- **TASK INSTRUCTIONS**:
Locate every line in the records below that contains the word "tokens", and copy each one.

——

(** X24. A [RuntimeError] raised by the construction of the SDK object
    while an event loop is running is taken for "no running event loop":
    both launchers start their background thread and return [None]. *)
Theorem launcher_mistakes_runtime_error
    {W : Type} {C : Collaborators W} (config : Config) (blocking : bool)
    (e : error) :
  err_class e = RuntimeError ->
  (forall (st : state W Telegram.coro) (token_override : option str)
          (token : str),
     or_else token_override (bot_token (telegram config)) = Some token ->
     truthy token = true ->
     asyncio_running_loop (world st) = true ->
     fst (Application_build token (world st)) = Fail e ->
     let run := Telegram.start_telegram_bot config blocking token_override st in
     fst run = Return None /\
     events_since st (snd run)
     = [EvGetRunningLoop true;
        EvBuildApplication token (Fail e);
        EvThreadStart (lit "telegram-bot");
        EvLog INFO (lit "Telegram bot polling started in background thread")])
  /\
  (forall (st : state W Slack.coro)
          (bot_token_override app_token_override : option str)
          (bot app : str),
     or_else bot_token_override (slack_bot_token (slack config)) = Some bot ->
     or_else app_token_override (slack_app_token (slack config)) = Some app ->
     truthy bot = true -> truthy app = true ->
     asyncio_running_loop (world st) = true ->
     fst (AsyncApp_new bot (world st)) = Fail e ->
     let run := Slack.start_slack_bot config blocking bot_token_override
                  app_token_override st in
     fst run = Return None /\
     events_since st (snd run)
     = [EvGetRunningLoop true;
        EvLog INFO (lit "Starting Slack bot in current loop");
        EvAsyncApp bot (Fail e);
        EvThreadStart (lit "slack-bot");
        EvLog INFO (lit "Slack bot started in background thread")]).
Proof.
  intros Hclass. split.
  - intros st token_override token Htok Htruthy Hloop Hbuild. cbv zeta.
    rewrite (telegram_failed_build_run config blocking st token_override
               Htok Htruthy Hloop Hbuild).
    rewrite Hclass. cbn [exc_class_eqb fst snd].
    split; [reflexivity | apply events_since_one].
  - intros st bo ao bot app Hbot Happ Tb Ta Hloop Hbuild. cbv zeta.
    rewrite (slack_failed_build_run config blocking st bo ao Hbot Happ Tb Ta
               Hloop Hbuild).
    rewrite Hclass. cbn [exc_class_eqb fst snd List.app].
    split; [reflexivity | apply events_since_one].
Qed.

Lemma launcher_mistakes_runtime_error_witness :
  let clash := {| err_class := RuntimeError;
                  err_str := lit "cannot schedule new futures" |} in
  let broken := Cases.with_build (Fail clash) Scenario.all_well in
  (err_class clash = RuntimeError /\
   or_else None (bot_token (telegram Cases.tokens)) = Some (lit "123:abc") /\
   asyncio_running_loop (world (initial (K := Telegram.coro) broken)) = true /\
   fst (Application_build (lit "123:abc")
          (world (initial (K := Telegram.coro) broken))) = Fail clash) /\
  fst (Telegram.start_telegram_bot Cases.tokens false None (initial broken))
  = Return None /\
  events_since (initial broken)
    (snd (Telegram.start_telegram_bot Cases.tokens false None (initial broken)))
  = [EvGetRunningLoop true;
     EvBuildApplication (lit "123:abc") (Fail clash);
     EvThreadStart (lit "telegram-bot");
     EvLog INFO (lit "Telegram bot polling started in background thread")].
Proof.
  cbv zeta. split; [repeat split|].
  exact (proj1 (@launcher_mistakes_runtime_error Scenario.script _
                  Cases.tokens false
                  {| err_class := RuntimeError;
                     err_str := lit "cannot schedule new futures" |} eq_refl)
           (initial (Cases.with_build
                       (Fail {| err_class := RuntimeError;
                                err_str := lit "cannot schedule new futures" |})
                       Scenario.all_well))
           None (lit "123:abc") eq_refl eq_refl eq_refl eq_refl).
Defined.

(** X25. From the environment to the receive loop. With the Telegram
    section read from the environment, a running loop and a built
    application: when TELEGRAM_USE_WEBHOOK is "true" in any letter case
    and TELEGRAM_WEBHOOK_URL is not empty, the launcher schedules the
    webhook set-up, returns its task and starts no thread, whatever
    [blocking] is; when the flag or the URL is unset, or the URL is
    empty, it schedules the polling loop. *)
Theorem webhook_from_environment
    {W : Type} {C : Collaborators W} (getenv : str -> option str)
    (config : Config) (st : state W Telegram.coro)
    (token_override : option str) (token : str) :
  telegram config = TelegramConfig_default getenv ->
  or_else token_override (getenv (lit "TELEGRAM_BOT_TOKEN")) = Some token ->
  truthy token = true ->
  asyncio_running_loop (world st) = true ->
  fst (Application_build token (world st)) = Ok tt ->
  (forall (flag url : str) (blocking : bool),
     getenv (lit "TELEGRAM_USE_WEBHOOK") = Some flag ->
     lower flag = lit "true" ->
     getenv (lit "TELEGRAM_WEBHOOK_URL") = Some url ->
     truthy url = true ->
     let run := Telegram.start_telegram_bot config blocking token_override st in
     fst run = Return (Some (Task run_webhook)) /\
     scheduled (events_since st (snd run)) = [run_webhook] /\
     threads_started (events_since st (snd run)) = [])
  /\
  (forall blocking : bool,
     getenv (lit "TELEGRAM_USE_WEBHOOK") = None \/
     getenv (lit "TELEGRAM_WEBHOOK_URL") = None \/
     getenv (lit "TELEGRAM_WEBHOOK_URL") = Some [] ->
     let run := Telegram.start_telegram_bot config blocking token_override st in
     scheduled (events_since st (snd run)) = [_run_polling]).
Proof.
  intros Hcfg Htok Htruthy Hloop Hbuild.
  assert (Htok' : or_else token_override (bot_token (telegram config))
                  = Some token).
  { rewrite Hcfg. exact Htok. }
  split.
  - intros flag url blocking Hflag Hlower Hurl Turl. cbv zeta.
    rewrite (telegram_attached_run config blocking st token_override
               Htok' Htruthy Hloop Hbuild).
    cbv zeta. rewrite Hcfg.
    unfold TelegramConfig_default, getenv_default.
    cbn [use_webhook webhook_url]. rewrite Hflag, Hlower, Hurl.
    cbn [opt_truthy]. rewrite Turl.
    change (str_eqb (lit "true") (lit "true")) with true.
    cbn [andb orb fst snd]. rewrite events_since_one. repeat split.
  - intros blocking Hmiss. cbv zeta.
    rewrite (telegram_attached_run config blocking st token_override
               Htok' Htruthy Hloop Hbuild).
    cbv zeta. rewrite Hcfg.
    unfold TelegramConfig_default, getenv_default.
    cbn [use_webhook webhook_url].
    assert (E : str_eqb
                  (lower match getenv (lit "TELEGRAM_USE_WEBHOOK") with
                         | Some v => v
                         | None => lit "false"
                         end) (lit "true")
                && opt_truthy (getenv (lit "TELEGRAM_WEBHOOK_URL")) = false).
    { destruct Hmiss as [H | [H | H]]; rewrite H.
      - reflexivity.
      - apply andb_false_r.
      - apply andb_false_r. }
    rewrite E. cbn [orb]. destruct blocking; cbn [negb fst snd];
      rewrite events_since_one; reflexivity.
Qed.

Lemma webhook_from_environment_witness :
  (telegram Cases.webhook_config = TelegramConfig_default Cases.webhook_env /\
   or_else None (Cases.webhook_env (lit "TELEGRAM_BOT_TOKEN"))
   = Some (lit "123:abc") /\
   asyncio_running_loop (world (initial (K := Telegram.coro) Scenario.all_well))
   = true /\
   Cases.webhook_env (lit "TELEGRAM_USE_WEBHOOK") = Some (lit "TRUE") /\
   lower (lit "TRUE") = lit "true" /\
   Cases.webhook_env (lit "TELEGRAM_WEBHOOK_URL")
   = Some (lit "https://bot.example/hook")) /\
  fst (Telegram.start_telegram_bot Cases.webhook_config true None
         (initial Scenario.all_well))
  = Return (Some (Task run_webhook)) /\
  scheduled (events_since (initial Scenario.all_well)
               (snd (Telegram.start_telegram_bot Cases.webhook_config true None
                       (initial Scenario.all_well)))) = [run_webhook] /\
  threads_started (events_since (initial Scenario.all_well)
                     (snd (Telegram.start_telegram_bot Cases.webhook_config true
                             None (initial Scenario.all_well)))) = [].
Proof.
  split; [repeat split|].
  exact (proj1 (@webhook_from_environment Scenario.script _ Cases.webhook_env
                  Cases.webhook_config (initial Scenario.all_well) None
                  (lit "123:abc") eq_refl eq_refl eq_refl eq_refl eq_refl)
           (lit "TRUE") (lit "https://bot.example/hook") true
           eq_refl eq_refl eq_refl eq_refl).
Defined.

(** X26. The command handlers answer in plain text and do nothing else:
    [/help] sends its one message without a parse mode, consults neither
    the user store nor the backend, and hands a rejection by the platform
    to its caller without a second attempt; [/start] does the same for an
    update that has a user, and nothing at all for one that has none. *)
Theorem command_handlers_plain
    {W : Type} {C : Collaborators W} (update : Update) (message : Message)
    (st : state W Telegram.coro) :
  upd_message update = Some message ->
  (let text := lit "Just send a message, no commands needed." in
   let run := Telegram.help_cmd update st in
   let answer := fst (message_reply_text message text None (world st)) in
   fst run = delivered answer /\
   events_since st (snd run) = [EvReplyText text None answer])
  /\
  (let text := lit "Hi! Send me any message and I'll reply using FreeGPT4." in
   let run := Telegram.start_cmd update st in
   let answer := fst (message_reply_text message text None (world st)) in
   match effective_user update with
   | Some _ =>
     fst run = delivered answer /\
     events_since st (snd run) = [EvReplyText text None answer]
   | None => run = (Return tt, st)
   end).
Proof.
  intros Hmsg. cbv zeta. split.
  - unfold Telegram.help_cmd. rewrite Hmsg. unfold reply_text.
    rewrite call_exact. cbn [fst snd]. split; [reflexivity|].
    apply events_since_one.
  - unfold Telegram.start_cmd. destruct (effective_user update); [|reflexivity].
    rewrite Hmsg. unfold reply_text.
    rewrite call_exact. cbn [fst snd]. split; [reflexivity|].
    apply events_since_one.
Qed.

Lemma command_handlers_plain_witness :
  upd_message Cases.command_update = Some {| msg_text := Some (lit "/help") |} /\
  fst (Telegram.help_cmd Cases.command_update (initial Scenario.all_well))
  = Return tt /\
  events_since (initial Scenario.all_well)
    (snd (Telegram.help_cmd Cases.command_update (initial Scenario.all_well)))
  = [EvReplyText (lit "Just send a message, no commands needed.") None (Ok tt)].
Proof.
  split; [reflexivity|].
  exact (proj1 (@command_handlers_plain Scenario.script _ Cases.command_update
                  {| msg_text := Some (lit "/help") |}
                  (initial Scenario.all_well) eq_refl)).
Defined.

——

- **ANSWER SECTION**:
   or_else None (bot_token (telegram Cases.tokens)) = Some (lit "123:abc") /\
  fst (Telegram.start_telegram_bot Cases.tokens false None (initial broken))
    (snd (Telegram.start_telegram_bot Cases.tokens false None (initial broken)))
                  Cases.tokens false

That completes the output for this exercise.